After spotting one of the warehouse’s employees, Lyle waved to get his attention.  “Can you show me where the loud fireworks are?” Lyle asked.  “They don’t have to go up in the air at all, as long as they’re loud.”

The red-haired, teenage employee gestured for Lyle to follow toward an aisle on the far side of the store.  “How loud do you want them?” asked the teenager, who wore a nametag which read Kip.

“As loud as you’ve got,” said Lyle.

Kip stopped in front of a rack of cardboard cylinders covered in menacing looking labels.  “This one’s definitely loud,” said Kip, holding out a tube labeled Atomic Scream.  Under the name was the claim, “The last sound you’ll ever hear.”

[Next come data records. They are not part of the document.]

(** ** The heap does not see the page manager *)

Lemma heap_rep_ext s s' bs :
  heap_base s' = heap_base s →
  (∀ a, HEAP_START ≤ a < HEAP_END → load8 (phys s') a = load8 (phys s) a) →
  heap_rep s bs → heap_rep s' bs.
Proof.
  intros Eb Ext [Ht Hc Hm]. split; [done|done|]. rewrite Eb.
  destruct Hm as [?|(? & Hl & Hu)]; [by left|right]. split; [done|].
  assert (Hin : ∀ b, b ∈ bs → HEAP_START ≤ b_addr b ∧ b_end b ≤ HEAP_END ∧ block_ok b)
    by (intros; by eapply tiled_in).
  split.
  - eapply linked_ext; [|done]. intros b i Hb Hi. destruct (Hin b Hb) as (? & ? & [? _]).
    apply Ext. unfold_heap. lia.
  - rewrite Forall_forall in *. intros b Hb Hf. destruct (Hin b Hb) as (? & ? & (? & _ & Hub)).
    rewrite Hf in Hub. destruct (Hu b Hb Hf) as [|(? & ? & E1 & E2)]; [by left|right].
    split; [done|]. split; [done|]. rewrite <-E1, <-E2. unfold ALIGNED_HEADER in *.
    split; apply load32_ext; intros i Hi; apply Ext; unfold_heap; lia.
Qed.

(** ** Reachable states *)

(** [run s live]: [s] is reachable, and [live] gives the contents of the heap
    allocations in use by their pointer.  Clients write into their own
    allocations and into the pages they own. *)
Inductive run : memory_t → gmap Z (list Z) → Prop :=
| run_init mmap_addr entries m s :
    Forall mmap_entry_typed entries →
    memory_init mmap_addr entries (memory_boot m) = (s, None) → run s ∅
| run_pmm_alloc s live count zone :
    run s live → 0 ≤ count < 2 ^ 32 → run (pmm_alloc_pages_in_zone s count zone).1 live
| run_pmm_free s live addr count :
    run s live → 0 ≤ addr < 2 ^ 32 → 0 ≤ count < 2 ^ 32 → run (pmm_free_pages s addr count) live
| run_kmalloc s live size s' p :
    run s live → 0 ≤ size < 2 ^ 32 → kmalloc s size = (s', p) →
    run s' (if p =? 0 then live else <[p := bytes_at (phys s') p size]> live)
| run_kmalloc_aligned s live size s' p :
    run s live → 0 ≤ size < 2 ^ 32 → kmalloc_aligned s size = (s', p) →
    run s' (if p =? 0 then live else <[p := bytes_at (phys s') p size]> live)
| run_kfree s live p :
    run s live → is_Some (live !! p) → run (kfree s p) (delete p live)
| run_write s live p data i v :
    run s live → live !! p = Some data → (i < length data)%nat →
    run (s <| phys ::= λ m, store8 m (p + Z.of_nat i) v |>) (<[p := <[i := u8 v]> data]> live)
| run_write_page s live q i v :
    run s live → 0 ≤ q < mi_total_pages (mem_info s) → pmm_page_is_owned s q = true →
    0 ≤ i < PAGE_SIZE →
    run (s <| phys ::= λ m, store8 m (q * PAGE_SIZE + i) v |>) live.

“That looks good.  Yeah, I’ll take one,” said Lyle, dropping an Atomic Scream into his cart.

“This one’s good too,” said Kip, pointing to a tube called Thunder Strike.  The package warned that a “Storm is Coming.”

“Yeah, if it sounds like thunder, put it in the cart,” said Lyle.

“And check this one out,” said Kip, holding out a package labeled with, “The Devil’s Whistle – Summon the Demons of Hell.”

Lyle nodded and grinned.  Kip added more tubes with names like Bloody Ears, Jet Engine, and Sonic Boom.  They promised to rip through space and time and blow up your eardrums.  Lyle giggled as he paid for his selections and then piled them into the backseat of his car.  He could already picture in his head the courtesy lesson he was about to teach.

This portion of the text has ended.